What the task requires.
Within the data below, find the string "skipn" and return each line where it occurs.

══ Data records ══

(** * mcp-example: the user-store server and its interactive driver

    A shallow embedding of [server.ts] (resources [users://all] and
    [users://{userId}/profile], tools [create-user] and
    [create-random-user], helper [createUser]) and of [client.ts] (the
    sampling handler, the menu loop, the query and autonomous-task flows),
    followed by the properties proved about them.

    Layout: the JavaScript values the program manipulates (module [JS]),
    the effect monad (module [Eff]), the server (module [Server]), the
    driver (module [Client]), then the lemmas and theorems. *)

From Stdlib Require Import String Ascii.
From Stdlib Require Import List ZArith NArith Bool Lia.
From Stdlib Require DecimalN.
Import ListNotations.

Set Implicit Arguments.

(* ================================================================== *)
(** * JavaScript values *)
(* ================================================================== *)

Module JS.

(** A JavaScript string is a sequence of UTF-16 code units. *)
Abbreviation code_unit := N (only parsing).
Abbreviation jsstring := (list N) (only parsing).

(** [str "abc"] is the JavaScript string with the same characters
    (each character of the literal is one code unit below 256). *)
Fixpoint str (s : string) : jsstring :=
  match s with
  | EmptyString => []
  | String c r => N_of_ascii c :: str r
  end.

Definition ch (c : ascii) : code_unit := N_of_ascii c.

(** The double quote character. *)
Definition dquote : code_unit := 34%N.

(** [strq] is [str] with every apostrophe of the literal standing for a
    double quote, to spell JSON texts. *)
Definition strq (s : string) : jsstring :=
  map (fun c => if (c =? 39)%N then dquote else c) (str s).

Fixpoint jsstring_eqb (a b : jsstring) : bool :=
  match a, b with
  | [], [] => true
  | x :: a', y :: b' => N.eqb x y && jsstring_eqb a' b'
  | _, _ => false
  end.

(** ** Prefixes, suffixes, and the two anchored regular expressions *)

Fixpoint startsWith (p s : jsstring) : bool :=
  match p, s with
  | [], _ => true
  | x :: p', y :: s' => N.eqb x y && startsWith p' s'
  | _ :: _, [] => false
  end.

Definition endsWith (p s : jsstring) : bool := startsWith (rev p) (rev s).

(** [s.replace(/^p/, empty)] for a literal pattern [p]: the pattern can only
    match at index 0, and [replace] without the [g] flag rewrites that one
    match. *)
Definition replace_at_start (p s : jsstring) : jsstring :=
  if startsWith p s then skipn (length p) s else s.

(** [s.replace(/p$/, empty)] for a literal pattern [p] (no [m] flag: [$] is
    the end of the input). *)
Definition replace_at_end (p s : jsstring) : jsstring :=
  if endsWith p s then rev (skipn (length p) (rev s)) else s.

(** ** [String.prototype.trim] *)

(** WhiteSpace and LineTerminator code points of ECMAScript: TAB, LF, VT,
    FF, CR, SP, NBSP, the Unicode [Zs] category, LS, PS and the BOM. *)
Definition is_white (c : code_unit) : bool :=
  ((9 <=? c) && (c <=? 13) || (c =? 32) || (c =? 160) || (c =? 5760)
   || (8192 <=? c) && (c <=? 8202) || (c =? 8232) || (c =? 8233)
   || (c =? 8239) || (c =? 8287) || (c =? 12288) || (c =? 65279))%N.

Fixpoint trimStart (s : jsstring) : jsstring :=
  match s with
  | c :: r => if is_white c then trimStart r else s
  | [] => []
  end.

Definition trimEnd (s : jsstring) : jsstring := rev (trimStart (rev s)).

Definition trim (s : jsstring) : jsstring := trimEnd (trimStart s).

(** [Array.prototype.join]. *)
Fixpoint join (sep : jsstring) (l : list jsstring) : jsstring :=
  match l with
  | [] => []
  | [x] => x
  | x :: r => x ++ sep ++ join sep r
  end.

(** ** Numbers

    A Number is kept as the exact decimal it denotes: sign, significant
    digits [d1 ... dk] (most significant first, no leading and no trailing
    zero) and the position [point] of the decimal point, the value being
    [0.d1...dk * 10^point].  Zero has no digits.  An IEEE double holds
    every such decimal of at most 15 significant digits exactly enough to
    print it back, so on record counts and identifiers the model and the
    engine agree; rounding of longer literals is not modelled. *)
Record number := mkNumber { neg : bool; digits : list N; point : Z }.

Definition zero : number := mkNumber false [] 0.

Fixpoint drop_zeros (ds : list N) : list N :=
  match ds with
  | d :: r => if (d =? 0)%N then drop_zeros r else ds
  | [] => []
  end.

(** The canonical number for [+/- ds * 10^e], [ds] read as a decimal
    integer. *)
Definition make_number (sign : bool) (ds : list N) (e : Z) : number :=
  let lead := drop_zeros ds in
  let sig := rev (drop_zeros (rev lead)) in
  match sig with
  | [] => zero
  | _ => mkNumber sign sig (Z.of_nat (length lead) + e)
  end.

═══

Response to this exercise.
  if startsWith p s then skipn (length p) s else s.
  if endsWith p s then rev (skipn (length p) (rev s)) else s.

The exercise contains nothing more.